▶ [What the task requires] Which of the lines below hold the word "refine"? Pull each of them out.

▶ [Dataset]
Lemma keeps_submit_op_2 e : keeps (submit_op_2 fuel e) answer.
Proof.
  intros ready d a. unfold submit_op_2.
  intros ([i o] & _ & ([[r d1] w] & E1 & (u & _ & E)%bind_Ret)%bind_Ret)%bind_Ret Ha.
  simplify_eq/=. refine (keeps_push_loop _ _ _ ready _ _ E1 Ha). apply push_posts.
Qed.
Lemma keeps_submit_ops es : keeps (submit_ops fuel es) answer.
Proof.
  intros ready d a. unfold submit_ops.
  intros ([[is_ es'] o] & _ & ([[r d1] w] & E1 & (u & _ & E)%bind_Ret)%bind_Ret)%bind_Ret Ha.
  simplify_eq/=. refine (keeps_push_loop _ _ _ ready _ _ E1 Ha). apply push_multiple_posts.
Qed.
Lemma keeps_cancel_op i : keeps (cancel_op fuel i) answer.
Proof.
  intros ready d a. unfold cancel_op. destruct (negb _); [by intros [= <-]|].
  intros E. refine (keeps_push_loop _ _ _ ready _ _ E). apply push_posts.
Qed.

(** * The other tasks *)
Lemma with_borrow_mut_keeps {A} (f : Driver slab ring -> outcome (A * Driver slab ring)) rc a rc' :
  keeps f snd -> with_borrow_mut f rc = Ret (a, rc') ->
  strong_count rc' = strong_count rc /\ borrowed rc' = false /\
  forall ready, attends ready (value rc) -> attends ready (value rc').
Proof.
  unfold with_borrow_mut. destruct (borrowed rc); [done|].
  intros Hf ([x d] & E & E')%bind_Ret. simplify_eq/=. split_and!; [done..|].
  intros ready Ha. by apply (Hf ready _ _ E).
Qed.

Lemma run_call_keeps (c : driver_call) rc woken rc' :
  run_call fuel c rc = Ret (woken, rc') ->
  strong_count rc' = strong_count rc /\ borrowed rc' = false /\
  forall ready, attends ready (value rc) -> attends ready (value rc').
Proof.
  destruct c as [e|es|T data f|i|o]; cbn.
  5: { apply with_borrow_mut_keeps. by intros ready d x [= <-]. }
  all: intros ([[j w] rc1] & E & E')%bind_Ret; simplify_eq; revert E.
  all: first [unfold h_submit_op | idtac]; apply with_borrow_mut_keeps.
  all: intros ready d x ([[k d1] w1] & E & E')%bind_Ret Ha; simplify_eq/=.
  - by apply (keeps_submit_op_2 e ready _ _ E).
  - by apply (keeps_submit_ops es ready _ _ E).
  - revert E. unfold submit_op.
    intros ([n o] & _ & ([e dt] & _ & ([[r d2] w2] & E & E')%bind_Ret)%bind_Ret)%bind_Ret.
    pose proof (keeps_push_loop _ _ (push_posts _) ready _ _ E Ha) as H.
    destruct r as [u|e0]; [by simplify_eq/=|].
    apply bind_Ret in E' as (d3 & (rc2 & E2 & _)%bind_Ret & _). revert E2.
    unfold op_drop, upgrade. cbn. destruct (Nat.eqb _ _); done.
  - by apply (keeps_cancel_op i ready _ _ E).
Qed.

▶ [Result of the exercise]
  simplify_eq/=. refine (keeps_push_loop _ _ _ ready _ _ E1 Ha). apply push_posts.
  simplify_eq/=. refine (keeps_push_loop _ _ _ ready _ _ E1 Ha). apply push_multiple_posts.
  intros E. refine (keeps_push_loop _ _ _ ready _ _ E). apply push_posts.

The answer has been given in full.